Following the conquests of the Scythians and Kushan Empire and Parthians, Greek language and culture were replaced by subsequent empires.
==Archaeological remains==
The remains of Alexander's town lie in the tell of the old citadel in Khojand. Although the oldest surface remains of the walls date only to the 10th century, Soviet and Tajik excavations of the site have revealed that below the modern surface are medieval, Hellenistic and Achaemenid layers. These layers have revealed fortifications dating to around the 4th century BC.

Other remains include household utensils, armaments, and building materials, which are exhibited in the Museum of Regional Studies in Khojand.
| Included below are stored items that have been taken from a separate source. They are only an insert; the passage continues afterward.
(* ===== verification/ServerWitnesses.v ===== *)
(** The properties of the query server and of the codecs at concrete inputs. *)
From S2P Require Import ServerTheorems CodecTheorems QueryWitnesses Demo.
Import Demo.

(** A codec of cursors: a marker byte and the number. *)
#[export] Instance toy_hexutil : Hexutil := {
  hexutil_EncodeUint64 n := x78 :: PutUint64 n;
  hexutil_DecodeUint64 b := match b with [] => Err (Errorf "empty hex string") | _ :: b => Uint64 b end;
}.
#[export] Instance toy_hexutil_ok : HexutilOk.
Proof. split; [|done]. intros n Hn. cbn [hexutil_DecodeUint64 hexutil_EncodeUint64 toy_hexutil]. rewrite <-(app_nil_r (PutUint64 n)). by apply Uint64_PutUint64. Qed.

(** A parser that knows one query. *)
Definition demo_parse (s : bytes) : result TopLevel := Ok demo_top.

Lemma demo_answerable : answerable demo_parse store2 0 st2 (str "q") demo_top.
Proof.
  split; [exact readable2|exact (proj1 (bool_decide_eq_true _) all_tracked)|reflexivity|reflexivity|exact demo_ready].
Qed.

Definition one_per_page : option Options := Some (mkOptions None None (Some 1%N) []).


Lemma few_entities : (size (abs_ents st2) <? 5)%nat = true.
Proof. vm_compute. reflexivity. Qed.

Lemma Query_pages_witness : ∃ ids data, follow demo_parse 5 store2 (str "q") one_per_page = Ok data ∧
  shows st2 (getIncludeData one_per_page) ids data ∧
  NoDup ids ∧ StronglySorted (λ x y, y < x)%N ids ∧ ∀ x, x ∈ ids ↔ matches st2 demo_top x.
Proof.
  refine (Query_pages demo_parse store2 st2 (str "q") demo_top one_per_page 5 demo_answerable eq_refl _ _).
  - discriminate.
  - apply Nat.ltb_lt. exact few_entities.
Defined.

(** The name query at block 1, before and after block 2. *)
Definition point_top : TopLevel := mkTopLevel (Some (only (mkAndExpression name_leaf []))).
Definition point_parse (s : bytes) : result TopLevel := Ok point_top.
Definition at_one : option Options := Some (mkOptions (Some 1%N) None None []).

Lemma demo_iter1 (p s : bytes) : (kv_NewIterator (rawDB store1) p s).2 = None.
Proof. reflexivity. Qed.
Lemma caches1 : caches_cover (store_reader store1) st1.
Proof. exact (caches_cover_head store1 st1 head1 no_alias1). Qed.
Lemma state1 : state_at store1 1 st1.
Proof. destruct step1 as (_ & _ & B1). refine (state_at_own _ block1 _ _ _ _ B1 _). discriminate. Qed.
Lemma point_answerable : answerable point_parse store1 1 st1 (str "q") point_top.
Proof.
  assert (1%N ≠ 0%N) as Hz by discriminate.
  split; [exact (readable_cached store1 1 st1 Hz state1 caches1 demo_iter1)|exact (proj1 (bool_decide_eq_true _) all_tracked)|reflexivity|reflexivity|].
  exact (conj (conj (name_ready 1) I) I).
Qed.
Lemma hash_at_block1 hb : store_reader store1 (blockNumberKey 1) = Some hb → BytesToHash hb ≠ hash2.
Proof.
  intros Hhb E. assert (bool_decide (BytesToHash (default [] (store_reader store1 (blockNumberKey 1))) = hash2) = false) as Hd by (vm_compute; reflexivity).
  rewrite Hhb in Hd. exact (proj1 (bool_decide_eq_false _) Hd E).
Qed.

Lemma historical_query_stable_witness : Query point_parse store2 (str "q") at_one = Query point_parse store1 (str "q") at_one.
Proof.
  destruct step2 as (Ha & Hp & _). assert (1%N ≠ 0%N) as Hz by discriminate.
  assert (1%N ≠ header_Number (block_Header block2)) as Hn by discriminate.
  exact (historical_query_stable point_parse store1 st1 st1 (str "q") point_top at_one None block2 st2 (headRoot store2) store2
    point_answerable eq_refl eq_refl Hz caches1 (N.le_refl _) head1 Valid2 Hashed2 eq_refl Hn fresh2 hash_at_block1 Ha Hp demo_iter).
Defined.

(** A query evaluated after block 1, whose entities are fetched after block 2. *)
Definition race_moments : Moments := mkMoments store1 store1 (λ _, store2) (λ _, store2).
Lemma race_advanced : advanced store1 st1 store2 st2.
Proof.
  destruct step2 as (Ha & Hp & _).
  exact (advanced_block _ _ _ _ _ _ _ _ (advanced_here _ _) Valid2 Hashed2 Ha Hp).
Qed.
Lemma race_racing : racing race_moments st1 (λ _, st2).
Proof. split; [exact head1|exact (λ _, ex_intro _ st2 race_advanced)|exact (λ _, race_advanced)]. Qed.
Lemma race_answerable : answerable demo_parse store1 0 st1 (str "q") demo_top.
Proof.
  split; [exact (readable_head _ _ head1 demo_iter1)|exact (proj1 (bool_decide_eq_true _) all_tracked)|reflexivity|reflexivity|exact demo_ready].
Qed.

Lemma Query_race_witness : ∃ taken rest data, selected st1 demo_top None (taken ++ rest) ∧
  refetched (owns st1) (λ _, st2) defaultIncludeData taken data ∧ (N.of_nat (length data) ≤ 200)%N ∧
  (rest = [] ∨ N.of_nat (length data) = 200%N) ∧
  Query demo_parse race_moments (str "q") None =
    Ok (mkQueryResponse data (headNumber store1) (nextCursor rest (last taken))).
Proof. exact (Query_race demo_parse race_moments st1 (λ _, st2) (str "q") demo_top None None race_answerable race_racing eq_refl eq_refl). Defined.

(** The block lands between two reads of the evaluation. *)
Definition while_committing (σ : Store) (st : AbsState) : Prop := σ = store1 ∧ st = st1 ∨ σ = store2 ∧ st = st2.
Lemma demo_interleaved : interleaved while_committing race_moments (λ _, st2).
Proof.
  split.
  - exact (ex_intro _ store1 (ex_intro _ st1 (or_introl (conj eq_refl eq_refl)))).
  - intros σ st [[-> ->]|[-> ->]]; [exact head1|exact head2].
  - intros σ st [[-> ->]|[-> ->]]; [exact demo_iter1|exact demo_iter].
  - intros σ st x [[-> ->]|[-> ->]]; exists st2; [exact race_advanced|exact (advanced_here _ _)].
  - intros σ st a [[-> ->]|[-> ->]]; [exact race_advanced|exact (advanced_here _ _)].
Qed.

Lemma Query_interleaved_witness :
  yields (race_Query demo_parse (current while_committing) race_moments (str "q") None)
    (answered while_committing race_moments (λ _, st2) demo_top None None) ∧
  RaceEval.only (race_Query demo_parse (λ σ, σ = at_eval race_moments) race_moments (str "q") None) (Query demo_parse race_moments (str "q") None).
Proof.
  exact (Query_interleaved demo_parse while_committing race_moments (λ _, st2) (str "q") demo_top None None demo_interleaved
    (proj1 (bool_decide_eq_true _) all_tracked) eq_refl eq_refl demo_ready eq_refl eq_refl).
Defined.

Lemma GetEntityCount_exact_witness : GetEntityCount store2 = Ok (N.of_nat (size (abs_ents st2))).
Proof. exact (GetEntityCount_exact store2 st2 head2 (proj1 (bool_decide_eq_true _) all_tracked)). Defined.

Lemma GetEntityByAddress_exact_witness : ∃ id e, abs_ents st2 !! keyAddress k1 = Some (id, e) ∧
  GetEntityByAddress store2 (keyAddress k1) None = Ok (entityData e defaultIncludeData).
Proof.
  pose proof (GetEntityByAddress_exact store2 st2 (keyAddress k1) None (state_at_head _ _ head2)) as H.
  destruct (proj1 (bool_decide_eq_true _) live_k1) as [[id e] Ha]. rewrite Ha in H.
  exact (ex_intro _ id (ex_intro _ e (conj Ha H))).
Defined.

(** ** Codecs *)

Lemma key_space_injective_witness : key_bytes (KAnnot (str "age") (numericVal 7)) = key_bytes (KAnnot (str "age") (numericVal 7)) ∧
  KAnnot (str "age") (numericVal 7) = KAnnot (str "age") (numericVal 7).
Proof. split; [reflexivity|]. exact (key_space_injective (KAnnot (str "age") (numericVal 7)) (KAnnot (str "age") (numericVal 7)) age_key age_key eq_refl). Defined.

Lemma head_record_roundtrip_witness : decodeHead (encodeHead 7 hash1 hash2) = Ok (7%N, hash1, hash2).
Proof. exact (proj1 head_record_roundtrip 7%N hash1 hash2 eq_refl). Defined.

Lemma numericVal_sortable_witness : decodeUint64 (numericVal 255) = Ok 255%N ∧ bytes_lt (numericVal 255) (numericVal 256).
Proof.
  destruct (numericVal_sortable 255 256 eq_refl eq_refl) as (H1 & H2 & _). split; [exact H1|]. apply H2. reflexivity.
Defined.

Lemma incrementEntityCount_spec_witness : ∃ s : @StateDB (@env_state toy_env), (incrementEntityCount s).1 = 1%N ∧ readEntityCount (incrementEntityCount s).2 = 1%N.
Proof.
  destruct (@state_New_empty (@env_state toy_env) _ (λ _, None)) as (s & _ & Ha). exists s.
  assert (readEntityCount s = 0%N) as H0 by (unfold readEntityCount; by rewrite (proj2 (proj2 (proj2 (Ha systemAddress))))).
  pose proof (@incrementEntityCount_spec toy_env _ s) as H. rewrite H0 in H. destruct (incrementEntityCount s) as [id s'].
  destruct H as (-> & H & _). split; [reflexivity|exact H].
Defined.
(* ===== verification/Findings.v ===== *)
(** A run whose outcome a comment of the source rules out: an operation with two
    pointers set (src/types/types.go: UnmarshalJSON). *)
From S2P Require Import WireTheorems WireWitnesses Demo.
Import Demo.

(** A transaction object that repeats its operations: the second list is decoded
    over the first. *)
Definition op_json (tag : bytes) : json :=
  JObj [(str "type", JStr tag); (str "entityKey", encode_hash k1); (str "owner", encode_address alice)].
Definition repeated_json : json :=
  JObj [(str "operations", JArr [op_json (str "delete")]); (str "operations", JArr [op_json (str "extend")])].

(** The comment of the type says that exactly one pointer is set after
    unmarshalling.  When a transaction object repeats its operations, an
    operation gets a second pointer, and the first one in dispatch order runs:
    here the deletion of the list that was replaced. *)
Theorem repeated_operations_set_two :
  match decode_ArkivTransaction zero_transaction repeated_json with
  | Ok tx =>
      match tx_Operations tx with
      | [o] => op_pointers o = [false; false; true; true; false; false]
      | _ => False
      end
  | _ => False
  end.
Proof. vm_compute. reflexivity. Qed.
The site has also revealed numerous Hellenistic coins and pottery.

In the Tabula Peutingeriana, below the city there is a rhetorical question in Latin: "Hic Alexander responsum accepit: usque quo Alexander?" (Here Alexander accepted the answer: "Until where, Alexander?") — referencing both his insatiable appetite for conquest and a legend from the Alexander Romance in which "celestial creatures" admonished Alexander not to pursue further explorations, which would ultimately lead to his untimely death.

==In fiction==
Alexandria Eschate is the final destination of Euxenus, son of Eutychides of the deme of Pallene, the protagonist of Alexander at the World's End by Tom Holt.

Horses of Heaven, by Gillian Bradshaw, is set in Alexandria Eschate, c. 140 BCE.